====== Available data ======

Lemma unescape_len n : forall s skip a t, (len s <= n)%nat -> unescape skip s = Some (a, t) -> (len t < len s)%nat.
Proof.
  induction n as [|n IH]; intros [|c r] skip a t Hn; try (simpl in Hn; lia); try done.
  assert (Hrec : forall k s' b u, (len s' <= len r)%nat -> unescape k s' = Some (b, u) -> (len u < len (String.String c r))%nat).
  { intros k s' b u Hl E. apply IH in E; [simpl; lia|simpl in Hn; lia]. }
  cbn [unescape]. destruct skip as [|k]; [|intros E; by eapply Hrec].
  destruct (_ =? 34); [intros [= _ <-]; simpl; lia|]. destruct (_ =? 92).
  - destruct r as [|e r1]; [done|]. destruct (_ =? 117).
    + destruct r1 as [|a1 [|a2 [|a3 [|a4 r4]]]]; try done. destruct (hex4 _ _ _ _) as [h|]; [|done]. cbn [mbind option_bind].
      assert (Hl : (len r4 <= len (String.String e (String.String a1 (String.String a2 (String.String a3 (String.String a4 r4))))))%nat) by (simpl; lia).
      destruct (surrogate h); [destruct (if h <? 56320 then _ else _)|];
        match goal with |- context [unescape ?k r4] => destruct (unescape k r4) as [[b u]|] eqn:E end; try done;
        intros [= _ <-]; by eapply Hrec.
    + destruct (simple_escape e); [|done]. cbn [mbind option_bind]. destruct (unescape 0 r1) as [[b u]|] eqn:E; [|done].
      intros [= _ <-]. eapply Hrec; [|exact E]. simpl. lia.
  - destruct (_ <? 32); [done|]. destruct (unescape 0 r) as [[b u]|] eqn:E; [|done]. intros [= _ <-]. by eapply Hrec.
Qed.
Lemma parse_string_len s k t : parse_string s = Some (k, t) -> (len t < len s)%nat.
Proof. unfold parse_string. destruct (unescape 0 s) as [[a u]|] eqn:E; [|done]. intros [= _ <-]. by eapply unescape_len. Qed.

Lemma span_len p s : (len (span p s).2 + len (span p s).1 = len s)%nat.
Proof. induction s as [|c s IH]; [done|]. simpl. destruct (p c); simpl; lia. Qed.
Lemma digits_len s d t : digits s = Some (d, t) -> (len t < len s)%nat.
Proof.
  unfold digits. pose proof (span_len is_digit s) as H. destruct (span is_digit s) as [x y]. simpl in *.
  case_bool_decide as E; [done|]. intros [= <- <-]. destruct x; [done|]. simpl in H. lia.
Qed.
Lemma parse_number_len s n t : parse_number s = Some (n, t) -> (len t < len s)%nat.
Proof.
  unfold parse_number. set (k := if starts 45 s then 1%nat else 0%nat). destruct (digits (drop_bytes k s)) as [[d u]|] eqn:Ed; [|done].
  apply digits_len in Ed. pose proof (drop_bytes_len k s). cbn [mbind option_bind fst snd]. destruct (_ && _); [done|].
  destruct (fraction u) as [[f v]|] eqn:Ef; [|done]. cbn [mbind option_bind fst snd].
  destruct (exponent v) as [[e x]|] eqn:Ee; [|done]. intros [= _ <-].
  assert (len v <= len u)%nat.
  { unfold fraction in Ef. destruct (starts 46 u); [|by injection Ef as _ <-]. destruct (digits _) as [[y z]|] eqn:E; [|done].
    injection Ef as _ <-. apply digits_len in E. pose proof (drop_bytes_len 1 u). lia. }
  assert (len x <= len v)%nat; [|lia].
  unfold exponent in Ee. destruct (_ || _); [|by injection Ee as _ <-]. destruct (digits _) as [[y z]|] eqn:E; [|done].
  injection Ee as _ <-. apply digits_len in E. pose proof (drop_bytes_len (if starts 43 (drop_bytes 1 v) || starts 45 (drop_bytes 1 v) then 2%nat else 1%nat) v). lia.
Qed.

(** A value, members and elements all read something. *)
Lemma parse_len fuel : forall depth s,
  (forall v t, parse_value fuel depth s = Some (v, t) -> (len t < len s)%nat) /\
  (forall ms t, parse_members fuel depth s = Some (ms, t) -> (len t < len s)%nat) /\
  (forall l t, parse_elements fuel depth s = Some (l, t) -> (len t < len s)%nat).
Proof.
  induction fuel as [|fuel IH]; intros depth s; [done|]. pose proof (skip_space_len s) as Hs. split_and!.
  - intros v t. cbn [parse_value]. destruct (skip_space s) as [|c r]; [done|]. pose proof (skip_space_len r) as Hr. simpl in Hs.
    destruct (_ =? 123); [|destruct (_ =? 91); [|destruct (_ =? 34)]].
    + destruct depth as [|depth]; [done|]. destruct (starts 125 _) eqn:E1; [destruct (skip_space r) as [|? r2]; [done|]; destruct r2; intros [= _ <-]; simpl in *; lia|].
      destruct (parse_members fuel depth r) as [[ms u]|] eqn:E; [|done]. intros [= _ <-]. apply IH in E. lia.
    + destruct depth as [|depth]; [done|]. destruct (starts 93 _) eqn:E1; [destruct (skip_space r) as [|? r2]; [done|]; destruct r2; intros [= _ <-]; simpl in *; lia|].
      destruct (parse_elements fuel depth r) as [[ms u]|] eqn:E; [|done]. intros [= _ <-]. apply IH in E. lia.
    + destruct (parse_string r) as [[k u]|] eqn:E; [|done]. intros [= _ <-]. apply parse_string_len in E. lia.
    + assert (Hd : forall n, (len (drop_bytes (S n) (String.String c r)) < len s)%nat).
      { intros n. pose proof (drop_bytes_len n r). simpl. lia. }
      destruct (has_prefix "null" _); [intros [= _ <-]; apply (Hd 3%nat)|]. destruct (has_prefix "true" _); [intros [= _ <-]; apply (Hd 3%nat)|].
      destruct (has_prefix "false" _); [intros [= _ <-]; apply (Hd 4%nat)|].
      destruct (parse_number _) as [[n u]|] eqn:E; [|done]. intros [= _ <-]. apply parse_number_len in E. simpl in E. lia.
  - intros ms t. cbn [parse_members]. destruct (starts 34 (skip_space s)) eqn:E1; [|done]. apply drop_one_len in E1.
    destruct (parse_string _) as [[k u]|] eqn:Ek; [|done]. apply parse_string_len in Ek. cbn [mbind option_bind fst snd].
    destruct (starts 58 (skip_space u)) eqn:E2; [|done]. apply drop_one_len in E2. pose proof (skip_space_len u).
    destruct (parse_value fuel depth _) as [[v x]|] eqn:Ev; [|done]. apply IH in Ev. cbn [mbind option_bind fst snd].
    pose proof (skip_space_len x). destruct (starts 44 (skip_space x)) eqn:E3.
    + apply drop_one_len in E3. destruct (parse_members fuel depth _) as [[y z]|] eqn:E; [|done]. intros [= _ <-]. apply IH in E. lia.
    + destruct (starts 125 (skip_space x)) eqn:E4; [|done]. destruct (skip_space x) as [|? x2]; [done|]. destruct x2; intros [= _ <-]; simpl in *; lia.
  - intros l t. cbn [parse_elements]. destruct (parse_value fuel depth s) as [[v x]|] eqn:Ev; [|done]. apply IH in Ev. cbn [mbind option_bind fst snd].
    pose proof (skip_space_len x). destruct (starts 44 (skip_space x)) eqn:E3.
    + apply drop_one_len in E3. destruct (parse_elements fuel depth _) as [[y z]|] eqn:E; [|done]. intros [= _ <-]. apply IH in E. lia.
    + destruct (starts 93 (skip_space x)) eqn:E4; [|done]. destruct (skip_space x) as [|? x2]; [done|]. destruct x2; intros [= _ <-]; simpl in *; lia.
Qed.

Lemma parse_members_S fuel depth s : parse_members (S fuel) depth s =
  if starts 34 (skip_space s) then
    k ← parse_string (drop_bytes 1 (skip_space s));
    if starts 58 (skip_space k.2) then
      v ← parse_value fuel depth (drop_bytes 1 (skip_space k.2));
      if starts 44 (skip_space v.2) then t ← parse_members fuel depth (drop_bytes 1 (skip_space v.2)); Some ((k.1, v.1) :: t.1, t.2)
      else if starts 125 (skip_space v.2) then Some ([(k.1, v.1)], drop_bytes 1 (skip_space v.2)) else None
    else None
  else None.
Proof. done. Qed.
Lemma parse_elements_S fuel depth s : parse_elements (S fuel) depth s =
  (v ← parse_value fuel depth s;
   if starts 44 (skip_space v.2) then t ← parse_elements fuel depth (drop_bytes 1 (skip_space v.2)); Some (v.1 :: t.1, t.2)
   else if starts 93 (skip_space v.2) then Some ([v.1], drop_bytes 1 (skip_space v.2)) else None).
Proof. done. Qed.

Lemma parse_fuel fuel : forall depth s,
  ((2 * len s < fuel)%nat -> parse_value (S fuel) depth s = parse_value fuel depth s) /\
  ((2 * len s + 1 < fuel)%nat -> parse_members (S fuel) depth s = parse_members fuel depth s) /\
  ((2 * len s + 1 < fuel)%nat -> parse_elements (S fuel) depth s = parse_elements fuel depth s).
Proof.
  induction fuel as [|fuel IH]; intros depth s; [split_and!; lia|]. pose proof (skip_space_len s) as Hs. split_and!; intros Hf.
  - cbn [parse_value]. destruct (skip_space s) as [|c r]; [done|]. simpl in Hs.
    destruct (_ =? 123); [|destruct (_ =? 91); [|done]]; (destruct depth as [|depth]; [done|]).
    + destruct (IH depth r) as (_ & H & _). by rewrite H by lia.
    + destruct (IH depth r) as (_ & _ & H). by rewrite H by lia.
  - rewrite (parse_members_S (S fuel)), (parse_members_S fuel). destruct (starts 34 (skip_space s)) eqn:E1; [|done]. apply drop_one_len in E1.
    destruct (parse_string _) as [[k u]|] eqn:Ek; [|done]. apply parse_string_len in Ek. cbn [mbind option_bind fst snd].
    destruct (starts 58 (skip_space u)) eqn:E2; [|done]. apply drop_one_len in E2. pose proof (skip_space_len u).
    set (s1 := drop_bytes 1 (skip_space u)) in *. destruct (IH depth s1) as (H1 & _). rewrite H1 by lia.
    destruct (parse_value fuel depth s1) as [[v x]|] eqn:Ev; [|done]. apply parse_len in Ev. cbn [mbind option_bind fst snd].
    pose proof (skip_space_len x). destruct (starts 44 (skip_space x)) eqn:E3; [|done]. apply drop_one_len in E3.
    destruct (IH depth (drop_bytes 1 (skip_space x))) as (_ & H2 & _). by rewrite H2 by lia.
  - rewrite (parse_elements_S (S fuel)), (parse_elements_S fuel). destruct (IH depth s) as (H1 & _). rewrite H1 by lia.
    destruct (parse_value fuel depth s) as [[v x]|] eqn:Ev; [|done]. apply parse_len in Ev. cbn [mbind option_bind fst snd].
    pose proof (skip_space_len x). destruct (starts 44 (skip_space x)) eqn:E3; [|done]. apply drop_one_len in E3.
    destruct (IH depth (drop_bytes 1 (skip_space x))) as (_ & _ & H2). by rewrite H2 by lia.
Qed.

(** More steps do not change what [parse] reads. *)
Theorem json_fuel_enough (s : string) (fuel : nat) :
  (2 * S (len s) <= fuel)%nat -> parse_value fuel maxNestingDepth s = parse s.
Proof.
  unfold parse. induction 1 as [|fuel Hle IH]; [done|]. destruct (parse_fuel fuel maxNestingDepth s) as [H _]. by rewrite H by lia.
Qed.

(** More than enough is enough too. *)
Lemma parse_value_reads v t fuel depth : writable depth v -> ends_number t = true -> (len (print v) < fuel)%nat ->
  parse_value fuel depth (print v +:+ t) = Some (v, t).
Proof. apply value_reads_back. Qed.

======

Your task: Whenever a line above includes the string "print", copy it.

Output below:
Lemma parse_value_reads v t fuel depth : writable depth v -> ends_number t = true -> (len (print v) < fuel)%nat ->
  parse_value fuel depth (print v +:+ t) = Some (v, t).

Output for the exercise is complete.